La seule qui restait était Sairitz, qui avait une expression compliquée sur le visage.
La raison de cette expression était qu'elle n'avait pas réussi à traiter les nombreux changements depuis le moment où elle les avait invités dans son pays.
« Un parfum qui possède le pouvoir de charme, le combat interne de la famille Osakabe, les nombreux témoignages de personnes qui disent avoir été témoins des Aventuriers de l'Origine : Aznoval, Rokuya, Ginebia, Haku Mokuren. Le représentant de la Compagnie Kuzunoha et professeur temporaire à l'Académie de Rotsgard, Raidou. Penser qu'il serait un médicament aussi puissant. » (Sairitz)
Cela aurait été bien s'ils s'étaient simplement occupés du groupe problématique de mercenaires qui étaient tranquillement enfermés profondément sous terre à Lorel sans se soucier de l'influence politique.
L'existence de Picnic Rosegarden est peut-être populaire à l'intérieur du pays, mais en termes d'extérieur, ils ont un côté légèrement difficile à gérer.
Pour Sairitz, c'est une existence qu'elle préférerait voir entrer sous le contrôle du pays, ou simplement disparaître.
S'ils étaient prêtés pour la guerre entre Aion et Tsige, leur nom ne serait pas entendu sous un mauvais jour par les royautés, les nobles et les marchands des pays étrangers pendant un certain temps.
Bien sûr, elle a fait cette proposition à la Compagnie Rembrandt avec la prémisse qu'ils fourniraient une force de combat suffisante pour avoir une participation active à Tsige.

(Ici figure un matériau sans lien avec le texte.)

(** An answer is shown where it is the latest one asked for; any other answer
    changes nothing. *)
Lemma settle_shows (f : fetch) (result : thrown + json) (l r : list fetch) (p : LogPanel) :
  panel_shows p -> p_fetches p = l ++ f :: r -> fetchAnswered f result ->
  panel_shows (settlePanel f result (l ++ r) p).
Proof.
  intros [Hi Hm Hr Hg Hne Hl Hh] E Ha. unfold settlePanel.
  assert (panel_inv (settle f result (set_queues (l ++ r) (p_microtasks p) p))) as Hq.
  { apply settle_inv, set_queues_inv; [done|]. intros g Hin. left. rewrite E. set_solver. }
  rewrite drain_quiet by (destruct f; cbn; by case_bool_decide).
  pose proof (inv_fetches _ Hi) as Hf. rewrite E in Hf.
  apply Forall_app in Hf as [_ [Hf _]%Forall_cons].
  revert Hq. destruct f as [run e n|run e|e]; cbn [settle fetchAnswered fetch_inv] in *;
    case_bool_decide as Hc; cbn in Hc; intros Hq; constructor; try done.
  - destruct Hf as (_ & _ & Hf). destruct (Hf Hc) as [-> ->]. right. by exists result.
  - by eapply github_kept.
  - eapply runner_kept; [done..|]. by intros [= ->].
  - by eapply github_kept.
  - by eapply runner_kept.
  - destruct Hf as (_ & _ & Hf). rewrite (Hf Hc) in Ha. right. by exists result.
  - by eapply runner_kept.
  - eapply github_kept; [done..| |done]. by intros [= ->].
  - by eapply runner_kept.
  - rewrite <- Hc in Ha. right. by exists result.
  - by eapply runner_kept.
  - eapply github_kept; [done..|]. intros [= ->]. by apply Hc.
Qed.

(** ** The panel is that of the job selected *)

Lemma drain_endpoint (p : LogPanel) : p_endpoint (drain p) = p_endpoint p.
Proof.
  unfold drain. transitivity (p_endpoint (set_queues (p_fetches p) [] p)); [|done].
  generalize (set_queues (p_fetches p) [] p). induction (p_microtasks p) as [|m l IH]; intros q; [done|].
  cbn [foldl]. rewrite IH. destruct m; cbn; by case_bool_decide.
Qed.

Lemma event_endpoint (e : PanelEvent) (p : LogPanel) :
  p_endpoint (panelEvent e p) =
  match e with PanelJob jobID => jobEndpoint jobID | _ => p_endpoint p end.
Proof.
  unfold panelEvent. rewrite drain_endpoint. destruct e as [name| |jobID]; cbn.
  - unfold selectLog. by case_bool_decide.
  - done.
  - unfold selectJob. by case_bool_decide.
Qed.

Lemma settle_endpoint (f : fetch) (result : thrown + json) (others : list fetch) (p : LogPanel) :
  p_endpoint (settlePanel f result others p) = p_endpoint p.
Proof. unfold settlePanel. rewrite drain_endpoint. destruct f; cbn; by case_bool_decide. Qed.

Definition panel_of (job : option RunnerState) (panel : option LogPanel) : Prop :=
  match job, panel with
  | None, None => True
  | Some j, Some q => p_endpoint q = jobEndpoint (id j) /\ panel_shows q
  | _, _ => False
  end.

Lemma followJob_of (job : option RunnerState) (panel : option LogPanel) :
  (forall q, panel = Some q -> panel_shows q) -> panel_of job (followJob job panel).
Proof.
  intros H. destruct job as [j|]; [|done]. destruct panel as [q|]; cbn [followJob panel_of].
  - split; [apply event_endpoint|]. by apply job_shows, H.
  - split; [apply drain_endpoint|apply mount_shows].
Qed.

(** ** The screen agrees with the location state *)

Definition page_of (nav : Nav) (groups : list BuildGroup) (p : JobsPage) : Prop :=
  jobs_reachable groupAnswers p /\ jp_groups p = groups /\ jp_key p = nv_key nav /\
  jp_jobID p = userJobIDFromSearch (nv_search nav).

Definition parts_agree (s : JobsScreen) : Prop :=
  match pageShown ready session (sc_nav s) with
  | DashboardPage kind =>
      exists p, sc_page s = Some p /\ page_of (sc_nav s) (sc_groups s) p /\
      match kind with
      | HomePage => panel_of (panelJob p) (sc_panel s)
      | _ => sc_panel s = None
      end
  | _ => sc_page s = None /\ sc_panel s = None
  end.

Definition jobs_screen_inv (s : JobsScreen) : Prop := good_reachable (sc_nav s) /\ parts_agree s.

Lemma panel_of_shows (job : option RunnerState) (panel : option LogPanel) (q : LogPanel) :
  panel_of job panel -> panel = Some q -> panel_shows q.
Proof. intros H ->. destruct job; [by destruct H|done]. Qed.

Lemma screen_page (s : JobsScreen) (p : JobsPage) :
  jobs_screen_inv s -> sc_page s = Some p ->
  (exists kind, pageShown ready session (sc_nav s) = DashboardPage kind) /\
  page_of (sc_nav s) (sc_groups s) p.
Proof.
  intros [_ H] E. unfold parts_agree in H.
  destruct (pageShown _ _ _) as [| | | | | | | |kind|]; try (rewrite E in H; by destruct H).
  destruct H as (p' & Ep & Hp & _). rewrite E in Ep. injection Ep as <-. split; [by eexists|exact Hp].
Qed.

Lemma screen_panel (s : JobsScreen) (q : LogPanel) :
  jobs_screen_inv s -> sc_panel s = Some q -> panel_shows q.
Proof.
  intros [_ H] E. unfold parts_agree in H.
  destruct (pageShown _ _ _) as [| | | | | | | |kind|]; try (rewrite E in H; by destruct H).
  destruct H as (p & _ & _ & H). rewrite E in H. destruct kind; [|done..].
  by apply (panel_of_shows _ _ q H).
Qed.

Lemma effect_fields (p : JobsPage) :
  jp_groups (loadGroupEffect p) = jp_groups p /\ jp_key (loadGroupEffect p) = jp_key p /\
  jp_jobID (loadGroupEffect p) = jp_jobID p.
Proof. unfold loadGroupEffect. by case_bool_decide. Qed.

Lemma renderScreen_inv (nav : Nav) (groups : list BuildGroup) (page : option JobsPage)
    (panel : option LogPanel) :
  good_reachable nav -> (forall p, page = Some p -> jobs_reachable groupAnswers p) ->
  (forall q, panel = Some q -> panel_shows q) -> jobs_screen_inv (renderScreen nav groups page panel).
Proof.
  intros Hn Hp Hq. unfold renderScreen.
  destruct (pageShown ready session nav) as [| | | | | | | |kind|] eqn:E; cbn zeta;
    (split; [exact Hn|]); unfold parts_agree; cbn [sc_nav sc_groups sc_page sc_panel]; rewrite E; try done.
  eexists. split; [reflexivity|]. split.
  - destruct page as [p|].
    + split; [|apply effect_fields]. eapply js_next; [by apply Hp|]. apply js_props.
    + split; [apply js_mount|apply effect_fields].
  - destruct kind; [by apply followJob_of|done..].
Qed.

Lemma with_panel_inv (q q' : LogPanel) (s : JobsScreen) :
  jobs_screen_inv s -> sc_panel s = Some q -> panel_shows q' -> p_endpoint q' = p_endpoint q ->
  jobs_screen_inv (with_panel q' s).
Proof.
  intros [Hn H] E Hq Ee. split; [exact Hn|]. unfold parts_agree in *. cbn [with_panel sc_nav sc_groups sc_page sc_panel].
  destruct (pageShown _ _ _) as [| | | | | | | |kind|]; try (rewrite E in H; by destruct H).
  destruct H as (p & Ep & Hp & H). rewrite E in H. exists p. split; [exact Ep|]. split; [exact Hp|].
  destruct kind; [|done..]. destruct (panelJob p); [|done]. destruct H as [H _].
  split; [by rewrite Ee|exact Hq].
Qed.

Lemma jobs_screen_step_inv (s s' : JobsScreen) : jobs_screen_step s s' -> jobs_screen_inv s -> jobs_screen_inv s'.
Proof.
  intros Hs Hi. pose proof (fun p => screen_page s p Hi) as Hp. pose proof (fun q => screen_panel s q Hi) as Hq.
  assert (forall p, sc_page s = Some p -> jobs_reachable groupAnswers p) as Hr
    by (intros p E; by destruct (Hp p E) as [_ [? _]]).
  pose proof Hi as [Hn _].
  destruct Hs as [n s Hg|groups total s|groups s|p l q r result s E El Ha|name q s E|q s E|q l f r result s E El Ha].
  - apply renderScreen_inv; [by eapply gr_step|exact Hr|exact Hq].
  - apply renderScreen_inv; [eapply gr_step; [exact Hn|apply nt_runners]|exact Hr|exact Hq].
  - by apply renderScreen_inv.
  - split; [exact Hn|]. unfold parts_agree. cbn [settleScreen sc_nav sc_groups sc_page sc_panel].
    destruct (Hp p E) as [[kind Ek] (Hj & Hg & Hk & Hid)]. rewrite Ek. eexists. split; [reflexivity|].
    split; [|destruct kind; [by apply followJob_of|done..]].
    split; [|done]. eapply js_next; [exact Hj|]. by apply js_settle.
  - eapply with_panel_inv; [done..| |apply (event_endpoint (PanelStream name))]. by apply stream_shows, Hq.
  - eapply with_panel_inv; [done..| |apply (event_endpoint PanelRefresh)]. by apply refresh_shows, Hq.
  - eapply with_panel_inv; [done..| |apply settle_endpoint]. by apply settle_shows; [apply Hq|..].
Qed.

Lemma jobs_screen_reachable_inv (s : JobsScreen) : jobs_screen_reachable s -> jobs_screen_inv s.
Proof.
  induction 1 as [address Ha Hg|s s' _ IH Hs]; [|by eapply jobs_screen_step_inv].
  apply renderScreen_inv; [by apply gr_mount|done..].
Qed.

(** ** What is on screen *)

(** The job of the panel: the one the address names, or the first when it names
    none of the jobs. *)
Lemma panel_job (p : JobsPage) (job : RunnerState) :
  panelJob p = Some job ->
  job ∈ allJobs p /\ (id job = jp_jobID p \/ forall j, j ∈ allJobs p -> id j <> jp_jobID p).
Proof.
  unfold panelJob, selectedJob. destruct (JobsPage.selected p); [|done].
  destruct (find_first _ _) as [j|] eqn:E; intros H.
  - injection H as <-. apply find_first_Some in E as [Hj E]. split; [exact Hj|].
    left. by apply bool_decide_eq_true_1 in E.
  - rewrite find_first_None in E. split; [destruct (allJobs p); [done|]; injection H as <-; left|].
    right. intros j Hj. exact (bool_decide_eq_false_1 _ (E j Hj)).
Qed.

Lemma panel_answered (q : LogPanel) :
  panel_shows q -> p_fetches q = [] ->
  exists runner github, logAnswers (p_endpoint q) (Some (p_selectedLog q)) runner /\
    logAnswers (p_endpoint q) None github /\ p_runnerLogText q = runnerLogOf runner /\
    p_githubLog q = githubLogOf github /\ p_githubLogLoading q = false.
Proof.
  intros [_ _ _ _ _ Hr Hg] E. unfold runner_shown, github_shown in *. rewrite E in *.
  destruct Hr as [[_ Hr]|(runner & Ha & Hr)]; [by apply elem_of_nil in Hr|].
  destruct Hg as [(_ & _ & [Hg|Hg])|(github & Hb & Hg & Hl)]; [by apply elem_of_nil in Hg..|].
  by exists runner, github.
Qed.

Malheureusement, ce n'était évidemment pas une proposition qui venait purement de la bonne volonté.
Mais la Compagnie Kuzunoha a facilement dépassé les attentes de Sairitz, et a accompli de grandes choses qu'ils n'avaient même pas l'intention de faire.
À la fin, les négociations diplomatiques et les mouvements secrets des affaires intérieures qu'elle prévoyait de poursuivre avaient été presque complètement arrêtés.
En pensant à ce qui se serait passé si cela avait été dans la ville de Naoi, et si cela l'avait impliquée, elle et la Prêtresse, le cœur de Sairitz a ressenti un léger pity pour Kannaoi et la famille Osakabe.
Mais à cause des nombreuses nouvelles tâches qui s'accumulaient comme une montagne à cause de cela, toute cette pitié s'était dissipée sans durer même quelques minutes, cependant.
« Maintenant, je me demande quel genre de conclusion cela apportera. Le plan sale de l'Empire, l'obscurité de Kannaoi, et ils ont aussi déterré les légendes de Lorel avec brio. Vraiment, si possible, j'aurais voulu profiter de cette histoire en tant que spectatrice. » (Sairitz)
Avec moitié attentes et moitié peur, l'Impératrice de Lorel n'a pas enlevé son expression fatiguée alors qu'elle tendait la main vers les documents restants.